== PROVIDED RECORDS ==

(** ** Persistence of cached pipelines *)

Lemma init_pipeline_keeps_cached : forall cf w path st k p,
  pc_lookup k (pcache st) = Some p ->
  pc_lookup k (pcache (snd (init_pipeline cf w path st))) = Some p.
Proof.
  intros cf w path st k p H. destruct (config_key w path) as [k' | e] eqn:Hk.
  - rewrite (init_pipeline_key cf w path st k' Hk).
    set (st0 := set_log (log st ++ [EvLoadConfig; EvValidateSteps; EvResolve]) st).
    destruct (load_plugins cf w (fst k') st0) as [r st1] eqn:E.
    destruct (load_plugins_state _ _ _ _ _ _ E) as [Hpc1 _].
    assert (H1 : pc_lookup k (pcache st1) = Some p) by (rewrite Hpc1; exact H).
    destruct r as [reg | e]; [| exact H1].
    destruct (pc_lookup k' (pcache st1)); [exact H1 |].
    destruct (build_pipeline reg (map PStr (snd k')) st1) as [[q | e] st2] eqn:Hb;
      destruct (build_pipeline_caches _ _ _ _ _ Hb) as [Hpc2 _]; simpl.
    + apply pc_lookup_app_old. rewrite Hpc2. exact H1.
    + rewrite Hpc2. exact H1.
  - destruct (config_key_err_state cf w path st e Hk) as [l ->]. exact H.
Qed.

Lemma later_state_keeps_cached : forall cf mods st st' k p,
  later_state cf mods st st' ->
  pc_lookup k (pcache st) = Some p -> pc_lookup k (pcache st') = Some p.
Proof.
  intros cf mods st st' k p Hl. induction Hl as [st | w path st st' Hw Hl IH
    | w mn st st' Hw Hl IH | reg steps st st' Hl IH]; intros H.
  - exact H.
  - apply IH, init_pipeline_keeps_cached, H.
  - apply IH. destruct (load_plugins cf w mn st) as [r s1] eqn:E.
    destruct (load_plugins_state _ _ _ _ _ _ E) as [Hpc _]. simpl. rewrite Hpc. exact H.
  - apply IH. destruct (build_pipeline reg steps st) as [r s1] eqn:E.
    destruct (build_pipeline_caches _ _ _ _ _ E) as [Hpc _]. simpl. rewrite Hpc. exact H.
Qed.

Lemma later_state_reachable : forall cf mods st st',
  later_state cf mods st st' -> reachable cf mods st -> reachable cf mods st'.
Proof.
  intros cf mods st st' Hl. induction Hl as [st | w path st st' Hw Hl IH
    | w mn st st' Hw Hl IH | reg steps st st' Hl IH]; intros H.
  - exact H.
  - apply IH. apply reachable_init_pipeline; assumption.
  - apply IH. apply reachable_load_plugins; assumption.
  - apply IH. apply reachable_build_pipeline; assumption.
Qed.

(** A successful call leaves the registry it used recorded as the body's
    result for its module. *)
Lemma init_pipeline_ok_registry : forall cf mods w path st k p st1,
  caches_consistent cf mods st -> modules w = mods ->
  config_key w path = Ok k ->
  init_pipeline cf w path st = (Ok p, st1) ->
  exists reg, forall w', modules w' = mods -> load_plugins_body cf w' (fst k) = Ok reg.
Proof.
  intros cf mods w path st k p st1 Hc Hw Hk H.
  rewrite (init_pipeline_key cf w path st k Hk) in H.
  set (st0 := set_log (log st ++ [EvLoadConfig; EvValidateSteps; EvResolve]) st) in H.
  assert (Hc0 : caches_consistent cf mods st0) by exact Hc.
  destruct (load_plugins cf w (fst k) st0) as [r s1] eqn:E.
  destruct (load_plugins_consistent cf mods w (fst k) st0 r s1 Hc0 Hw E) as [_ Hreg].
  destruct r as [reg | e]; [| discriminate H].
  exists reg. apply Hreg. reflexivity.
Qed.

(** C3: when a call of [init_pipeline] has returned [p], a later call whose
    configuration resolves to the same key returns the identical object [p]
    and builds and allocates nothing. (1) For the immediately following
    call, in any world: its only component calls are the configuration
    load, the step validation, the name resolution and the [load_plugins]
    call, served from its cache. (2) After any further calls of the
    module's public functions in between, the importable modules staying
    the same (the state being one such a process reaches). *)
Theorem init_pipeline_second_call_same_object
    (cf : nat -> list PyObj -> Res PyObj) (w1 w2 : World) (path1 path2 : string)
    (st : State) (p : Pipeline) (st1 : State) (k : Key) :
  init_pipeline cf w1 path1 st = (Ok p, st1) ->
  config_key w1 path1 = Ok k ->
  config_key w2 path2 = Ok k ->
  (exists st2, init_pipeline cf w2 path2 st1 = (Ok p, st2) /\
     pcache st2 = pcache st1 /\ next_id st2 = next_id st1 /\
     log st2 = log st1 ++ [EvLoadConfig; EvValidateSteps; EvResolve; EvLoadPlugins (fst k)]) /\
  (forall mods st2,
     reachable cf mods st -> modules w1 = mods -> modules w2 = mods ->
     later_state cf mods st1 st2 ->
     exists st3, init_pipeline cf w2 path2 st2 = (Ok p, st3) /\
       pcache st3 = pcache st2 /\ next_id st3 = next_id st2).
Proof.
  intros H1 Hk1 Hk2.
  destruct (init_pipeline_ok_caches _ _ _ _ _ _ _ Hk1 H1) as [Hpc [Hh [reg [rest Hlru]]]].
  split.
  - assert (Hlk : lru_lookup (fst k) (lru st1) = Some reg)
      by (rewrite Hlru; simpl; now rewrite py_eqb_refl).
    assert (Hl : fst (load_plugins cf w2 (fst k) st1) = Ok reg)
      by (unfold load_plugins, bind, emit; simpl; now rewrite Hh, Hlk).
    destruct (init_pipeline_on_hit cf w2 path2 st1 k p reg Hk2 Hpc Hl)
      as [st2 [H2 [Hpc2 [Hid2 Hlog2]]]].
    exists st2. split; [exact H2 |]. split; [exact Hpc2 |]. split; [exact Hid2 |].
    rewrite Hlog2, Hlk, app_nil_r. reflexivity.
  - intros mods st2 Hr Hw1 Hw2 Hlater.
    destruct (init_pipeline_ok_registry cf mods w1 path1 st k p st1
                (reachable_consistent _ _ _ Hr) Hw1 Hk1 H1) as [reg1 Hb].
    assert (Hpc2 : pc_lookup k (pcache st2) = Some p)
      by exact (later_state_keeps_cached _ _ _ _ _ _ Hlater Hpc).
    assert (Hl : exists reg2, fst (load_plugins cf w2 (fst k) st2) = Ok reg2).
    { unfold load_plugins, bind, emit. simpl. rewrite Hh.
      destruct (lru_lookup (fst k) (lru st2)) as [reg2 |].
      - exists reg2. reflexivity.
      - rewrite (Hb w2 Hw2). exists reg1. reflexivity. }
    destruct Hl as [reg2 Hl].
    destruct (init_pipeline_on_hit cf w2 path2 st2 k p reg2 Hk2 Hpc2 Hl)
      as [st3 [H3 [Hpc3 [Hid3 _]]]].
    exists st3. split; [exact H3 |]. split; assumption.
Qed.

Lemma init_pipeline_second_call_same_object_witness :
  init_pipeline fake_call test_world "config.json" init_state =
    (Ok test_pipeline, snd (init_pipeline fake_call test_world "config.json" init_state)) /\
  config_key test_world "config.json" = Ok (PStr "fake_plugins", ["strip"; "upper"]) /\
  config_key (env_world "fake_plugins") "config.json" = Ok (PStr "fake_plugins", ["strip"; "upper"]) /\
  (exists st2,
    init_pipeline fake_call (env_world "fake_plugins") "config.json"
      (snd (init_pipeline fake_call test_world "config.json" init_state)) =
      (Ok test_pipeline, st2) /\
    pcache st2 = pcache (snd (init_pipeline fake_call test_world "config.json" init_state)) /\
    next_id st2 = next_id (snd (init_pipeline fake_call test_world "config.json" init_state)) /\
    log st2 = log (snd (init_pipeline fake_call test_world "config.json" init_state)) ++
              [EvLoadConfig; EvValidateSteps; EvResolve; EvLoadPlugins (PStr "fake_plugins")]) /\
  (exists st3,
    init_pipeline fake_call test_world "config.json"
      (snd (load_plugins fake_call test_world (PStr "other")
         (snd (init_pipeline fake_call test_world "config.json" init_state)))) =
      (Ok test_pipeline, st3)).
Proof.
  assert (H1 : init_pipeline fake_call test_world "config.json" init_state =
    (Ok test_pipeline, snd (init_pipeline fake_call test_world "config.json" init_state)))
    by (vm_compute; reflexivity).
  assert (Hk1 : config_key test_world "config.json" = Ok (PStr "fake_plugins", ["strip"; "upper"]))
    by (vm_compute; reflexivity).
  assert (Hk2 : config_key (env_world "fake_plugins") "config.json"
                = Ok (PStr "fake_plugins", ["strip"; "upper"]))
    by (vm_compute; reflexivity).
  split; [exact H1 |]. split; [exact Hk1 |]. split; [exact Hk2 |].
  split.
  - exact (proj1 (init_pipeline_second_call_same_object fake_call test_world
             (env_world "fake_plugins") "config.json" "config.json" init_state
             test_pipeline _ _ H1 Hk1 Hk2)).
  - destruct (proj2 (init_pipeline_second_call_same_object fake_call test_world test_world
               "config.json" "config.json" init_state test_pipeline _ _ H1 Hk1 Hk1)
               fake_modules
               (snd (load_plugins fake_call test_world (PStr "other")
                  (snd (init_pipeline fake_call test_world "config.json" init_state))))
               (reachable_init _ _) eq_refl eq_refl
               (later_load_plugins _ _ test_world (PStr "other") _ _ eq_refl
                  (later_refl _ _ _)))
      as [st3 [H3 _]].
    exists st3. exact H3.
Defined.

===

PROBLEM STATEMENT: In the entries above, find each line with the word "induction" and return it.

RESULT FOR THIS EXERCISE:
  intros cf mods st st' k p Hl. induction Hl as [st | w path st st' Hw Hl IH
  intros cf mods st st' Hl. induction Hl as [st | w path st st' Hw Hl IH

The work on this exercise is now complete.